The following is Natalie’s description of the game to me:

 

 

 

“I used to play this one all the time with my friends. We would all sit around in a circle, close, so that your knees are touching—you would sit criss-cross. And you would put your hands on the knees of the people sitting next to you, palms up. The hand on the knee of the person to your right would be over the hand of that person. The hand on the knee of the person to your left would be under the hand of that person. I feel like that was really confusing—did you understand that? [I say yes.] Ok good. So you have your hands like that—oh my God, this is giving me so many flashbacks—and you start the game. You all start singing the song. It goes like this: [singing]

 

 

Down by the banks of the hanky panky

Where the bullfrogs jump from bank to banky

Singing oops, opps, curly pops

Snap crack-a-doodle and a cur-plop

 

 

And while you’re singing it, you bring your left hand, that’s resting on the hand of the person on your left, over their knee—you bring that left hand over to your right side and slap the hand of the person on your right, whose hand is resting on your right hand, which is resting on their left knee, if that makes sense.
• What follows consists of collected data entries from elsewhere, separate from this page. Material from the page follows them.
Definition processTransactions (n : nat) (db : database) (txns : list Transaction)
    : option (bool * database * list Transaction) :=
  let fsms := replicate n fsm in
  if negb (processParallel fsms START READY) then Some (false, db, txns)
  else
    match exec_slices db MyCC.reset (scatter n (Some <$> txns)) with
    | None => None
    | Some (rt, slices) =>
        if negb (processParallel fsms EXEC FINISH_EXEC) then Some (false, db, txns)
        else
          let '(db', slices') := commit_slices rt db slices in
          match mapM id (gather n slices' (replicate (length txns) None)) with
          | None => None
          | Some txns' => Some (processParallel fsms COMMIT_CMD FINISH_COMMIT, db', txns')
          end
    end.

(** [Coordinator::processValidatedRequests]: parse the envelopes (each is
    [CHECK]ed), run the transactions, and split each one into its envelope, its
    read-write set and the byte that says whether it committed. *)
Definition finish_txn (t : Transaction) : Envelop * TxReadWriteSet * bool :=
  (DestroyTransaction t, hasResult COMMIT t).

Definition processValidatedRequests `{!Zpp} (n : nat) (db : database)
    (requests : list Envelop)
    : option (bool * database * list (Envelop * TxReadWriteSet * bool)) :=
  match mapM NewTransactionFromEnvelop requests with
  | None => None
  | Some txns =>
      match processTransactions n db txns with
      | None => None
      | Some (ok, db', txns') => Some (ok, db', finish_txn <$> txns')
      end
  end.

(** ** The same coordinator under an arbitrary schedule *)

(** The table actions a worker performs for an executed transaction. *)
Definition txn_ops (p : Transaction * bool) : list reserve_op :=
  if p.2 then reserve_ops (txn_reads p.1) (txn_writes p.1) (tid p.1) else [].

(** The database actions of a worker's batch. *)
Definition slice_db_ops (rt : ReserveTable) (s : list (Transaction * bool)) : list db_op :=
  batch_ops (fold_left (λ b p, fold_left putOrDelete (commit_txn rt p.1).2 b) s emptyBatch).

(** Every worker [id] executes its slice against the snapshot [db] while the
    reservations of all workers interleave; after the barrier every worker
    decides against the final table while the database writes of all workers
    interleave. *)
Definition scheduled_run (n : nat) (db : database) (txns : list Transaction)
    (db' : database) (txns' : list Transaction) : Prop :=
  ∃ slices rt,
    mapM (mapM (exec_txn db)) (scatter n txns) = Some slices ∧
    par_run exec_reserve ((λ s, s ≫= txn_ops) <$> slices) MyCC.reset rt ∧
    par_run exec_db_op (slice_db_ops rt <$> slices) db db' ∧
    txns' = gather n
      ((λ s, (λ p : Transaction * bool, (commit_txn rt p.1).1) <$> s) <$> slices) txns.

(** ** The batch, without workers *)

Definition batch_table (l : list (Transaction * bool)) : ReserveTable :=
  fold_left exec_reserve (l ≫= txn_ops) MyCC.reset.

Definition committed_writes (rt : ReserveTable) (l : list (Transaction * bool)) : KVList :=
  l ≫= (λ p, (commit_txn rt p.1).2).

Definition batch_run (db : database) (txns : list Transaction)
    : option (database * list Transaction) :=
  match mapM (exec_txn db) txns with
  | None => None
  | Some l =>
      let rt := batch_table l in
      Some (applyWrites (committed_writes rt l) db, (λ p, (commit_txn rt p.1).1) <$> l)
  end.

End engine.

(** ** Facts about one transaction *)

Definition write_keys (t : Transaction) : list string := kv_key <$> txn_writes t.
Definition read_keys (t : Transaction) : list string := kv_key <$> txn_reads t.

Lemma hasResult_set er er' t :
  hasResult er (setExecutionResult er' t) = bool_decide (er = er').
Proof. by destruct er, er'. Qed.

Lemma invoke_tid chaincodes db t ret t1 : invoke chaincodes db t = Some (ret, t1) → tid t1 = tid t.
Proof.
  unfold invoke. destruct (chaincodes _); [|done].
  destruct (run _ _ _) as [[o r]|]; [|done]. simpl. by intros [= <- <-].
Qed.

Lemma exec_txn_tid chaincodes db t p : exec_txn chaincodes db t = Some p → tid p.1 = tid t.
Proof.
  unfold exec_txn. destruct (invoke chaincodes db t) as [[ret t1]|] eqn:E; [|done].
  apply invoke_tid in E. intros H. repeat case_match; by simplify_eq/=.
Qed.

(** The parts of a transaction no engine changes. *)
Definition txn_id (t : Transaction) : tid_type * Envelop * UserRequest :=
  (tid t, envelop t, userRequest t).

Lemma exec_txn_id chaincodes db t p :
  exec_txn chaincodes db t = Some p → txn_id p.1 = txn_id t.
Proof.
  unfold exec_txn, invoke. destruct (chaincodes _) as [cc|]; [|done].
  destruct (run _ _ _) as [[o ret]|]; [|done]. simpl.
  intros H. repeat case_match; by simplify_eq/=.
Qed.

Lemma commit_txn_id rt t : txn_id (commit_txn rt t).1 = txn_id t.
Proof. unfold commit_txn. repeat case_match; done. Qed.

Lemma batch_run_id chaincodes db txns db' txns' :
  batch_run chaincodes db txns = Some (db', txns') → txn_id <$> txns' = txn_id <$> txns.
Proof.
  unfold batch_run. destruct (mapM _ _) as [l|] eqn:Hl; [|done]. intros [= _ <-].
  generalize (batch_table l) as rt. intros rt. apply mapM_Some in Hl.
  induction Hl as [|t p txns l Htp _ IH]; csimpl; [done|].
  by rewrite IH, commit_txn_id, (exec_txn_id _ _ _ _ Htp).
Qed.
(* ===== verification/DeterministicProofs.v ===== *)
(** * DeterministicProofs: every schedule gives the batch

    The parallel engine of [Deterministic] is confluent: whatever the number of
    workers and however their atomic actions interleave, the database and the
    transaction results are those of [batch_run], a function of the database and
    the batch alone.  This is what lets replicas that execute the same block
    stay identical. *)

From S2P Require Import Prelude Proto DB ORM Samples ReserveTable Coordinator Deterministic.
Import MyCC MyCCFacts.

#[local] Set Default Proof Using "Type".

(** ** Distribution and [mapM] *)

Lemma Forall2_stride {A B} (R : A → B → Prop) s n l k :
  Forall2 R l k → Forall2 R (stride s n l) (stride s n k).
Proof.
  intros H. revert s. induction H as [|x y l k Hxy _ IH]; intros [|s]; simpl;
    try constructor; auto.
Qed.

Lemma mapM_scatter {A B} (f : A → option B) n l k :
  mapM f l = Some k → mapM (mapM f) (scatter n l) = Some (scatter n k).
Proof.
  rewrite !mapM_Some. intros H. unfold scatter.
  apply Forall2_fmap_2. apply Forall_Forall2_diag, Forall_forall.
  intros id _. by apply mapM_Some, Forall2_stride.
Qed.

Lemma mapM_scatter_inv {A B} (f : A → option B) n l slices :
  0 < n → mapM (mapM f) (scatter n l) = Some slices →
  ∃ k, mapM f l = Some k ∧ slices = scatter n k.
Proof.
  intros Hn H.
  assert (is_Some (mapM f l)) as [k Hk].
  { apply mapM_is_Some, Forall_forall. intros x Hx.
    rewrite <-(scatter_perm n l Hn) in Hx.
    apply list_elem_of_In, in_concat in Hx as (s & Hs & Hx).
    apply mapM_Some in H. apply list_elem_of_In in Hs, Hx.
    apply list_elem_of_lookup in Hs as [i Hi].
    destruct (Forall2_lookup_l _ _ _ _ _ H Hi) as (s' & _ & Hs').
    apply mapM_Some in Hs'. apply list_elem_of_lookup in Hx as [j Hj].
    destruct (Forall2_lookup_l _ _ _ _ _ Hs' Hj) as (y & _ & Hy). by exists y. }
  exists k. split; [done|]. apply (mapM_scatter f n) in Hk. congruence.
Qed.

Lemma concat_fmap_bind {A B} (f : A → list B) (ls : list (list A)) :
  concat ((λ s, s ≫= f) <$> ls) = concat ls ≫= f.
Proof.
  induction ls as [|s ls IH]; csimpl; [done|]. by rewrite IH, bind_app.
Qed.

(** ** Reservations do not depend on the schedule *)

Lemma par_reserve n l rt :
  0 < n →
  par_run exec_reserve ((λ s, s ≫= txn_ops) <$> scatter n l) MyCC.reset rt →
  rt = batch_table l.
Proof.
  intros Hn H. apply par_run_comm in H; [|intros; apply exec_reserve_comm].
  rewrite H. unfold batch_table.
  apply fold_left_perm_on; [intros; apply exec_reserve_comm|].
  rewrite concat_fmap_bind. by rewrite scatter_perm.
Qed.

(** ** Committed transactions write disjoint keys *)

(** What the execution phase leaves: distinct ids, no transaction writes a key
    twice, and the ones that did not reserve have their result. *)
Record executed_ok (l : list (Transaction * bool)) : Prop := {
  eo_tids : NoDup ((λ p, tid p.1) <$> l);
  eo_keys : ∀ p, p ∈ l → NoDup (write_keys p.1);
  eo_done : ∀ p, p ∈ l → p.2 = false →
    hasResult ABORT_NO_RETRY p.1 = true ∨ hasResult COMMIT p.1 = true
}.

Lemma executed_ok_tail p l : executed_ok (p :: l) → executed_ok l.
Proof.
  intros [H1 H2 H3]. split.
  - by apply NoDup_cons in H1 as [_ ?].
  - intros q Hq. apply H2. by right.
  - intros q Hq. apply H3. by right.
Qed.

Lemma commit_txn_keys rt (p : Transaction * bool) :
  NoDup (write_keys p.1) → NoDup (kv_key <$> (commit_txn rt p.1).2).
Proof.
  intros H. unfold commit_txn. repeat case_match; simpl; try constructor; done.
Qed.

(** A committed writer sees no earlier reservation of its keys. *)
Lemma committed_no_waw l p q kv k :
  executed_ok l → p ∈ l → q ∈ l →
  kv ∈ (commit_txn (batch_table l) p.1).2 → kv_key kv = k →
  k ∈ write_keys q.1 → q.2 = true → ¬ tid_lt (tid q.1) (tid p.1).
Proof.
  intros Hl Hp Hq Hkv <- Hk Hq2 Hlt.
  apply commit_txn_writes in Hkv as (Hkv & _ & _ & Hw & _).
  simpl in Hw. apply not_true_iff_false in Hw. apply Hw, (proj2 (scan_write_earlier _ _ _)).
  exists q, (kv_key kv). split_and!; try done. by apply list_elem_of_fmap_2.
Qed.

Lemma writer_reserved l p kv rt :
  executed_ok l → p ∈ l → kv ∈ (commit_txn rt p.1).2 → p.2 = true.
Proof.
  intros Hl Hp Hkv. destruct p.2 eqn:E; [done|].
  apply commit_txn_writes in Hkv as (_ & H1 & H2 & _).
  destruct (eo_done l Hl p Hp E); congruence.
Qed.

Lemma committed_disjoint l p q kv kv' :
  executed_ok l → p ∈ l → q ∈ l →
  kv ∈ (commit_txn (batch_table l) p.1).2 → kv' ∈ (commit_txn (batch_table l) q.1).2 →
  kv_key kv = kv_key kv' → p = q.
Proof.
  intros Hl Hp Hq Hkv Hkv' E.
  assert (kv_key kv' ∈ write_keys q.1) as Hq1
    by (apply commit_txn_writes in Hkv' as (? & _); by apply list_elem_of_fmap_2).
  assert (kv_key kv' ∈ write_keys p.1) as Hp1
    by (rewrite <-E; apply commit_txn_writes in Hkv as (? & _); by apply list_elem_of_fmap_2).
  apply (NoDup_fmap_ne (λ p, tid p.1) l); [apply Hl|done..|]. apply tid_nlt_anti.
  - eapply (committed_no_waw l q p kv'); eauto using writer_reserved.
  - eapply (committed_no_waw l p q kv); eauto using writer_reserved.
Qed.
And you try to go with the rhythm, but towards the end, everyone ends up going as fast as they can so that it doesn’t land on you.

 

 

So when the song ends, and you say cur-plop, on ‘plop,’ whosever hand is the last one to be slapped is out, and they’re removed from the circle. Then you just keep going until you get to the last person, and they win the game. It gets really intense though when there’s less and less people. Like, when it gets down to the last two people, it’s so intense, everyone’s energy goes up like times ten. It was really fun.”

 

 

When Natalie first started describing the game to me, I immediately knew what she was talking about. I also played this game often with my friends when I was little, but I had completely forgotten about it until she brought it back up. It was particularly interesting to me to hear her actually tell me the lyrics of the song because I remember being a kid and not knowing the exact words that we were supposed to say, so instead, I would just make something up that sort of sounded like what everyone else was saying. I wonder if Natalie did the same thing, or if she told me the lyrics of a version of the song that she and her friends consistently used. It was also humorous for me to watch her try to explain the circle formation, as I could tell how difficult it was to explain in words. I think it’s a game that is much better suited as oral and performance folklore instead of for writing down how the game works. Because of this, the game doesn’t have official instructions, and can change slightly each time someone introduces it to a new set of friends.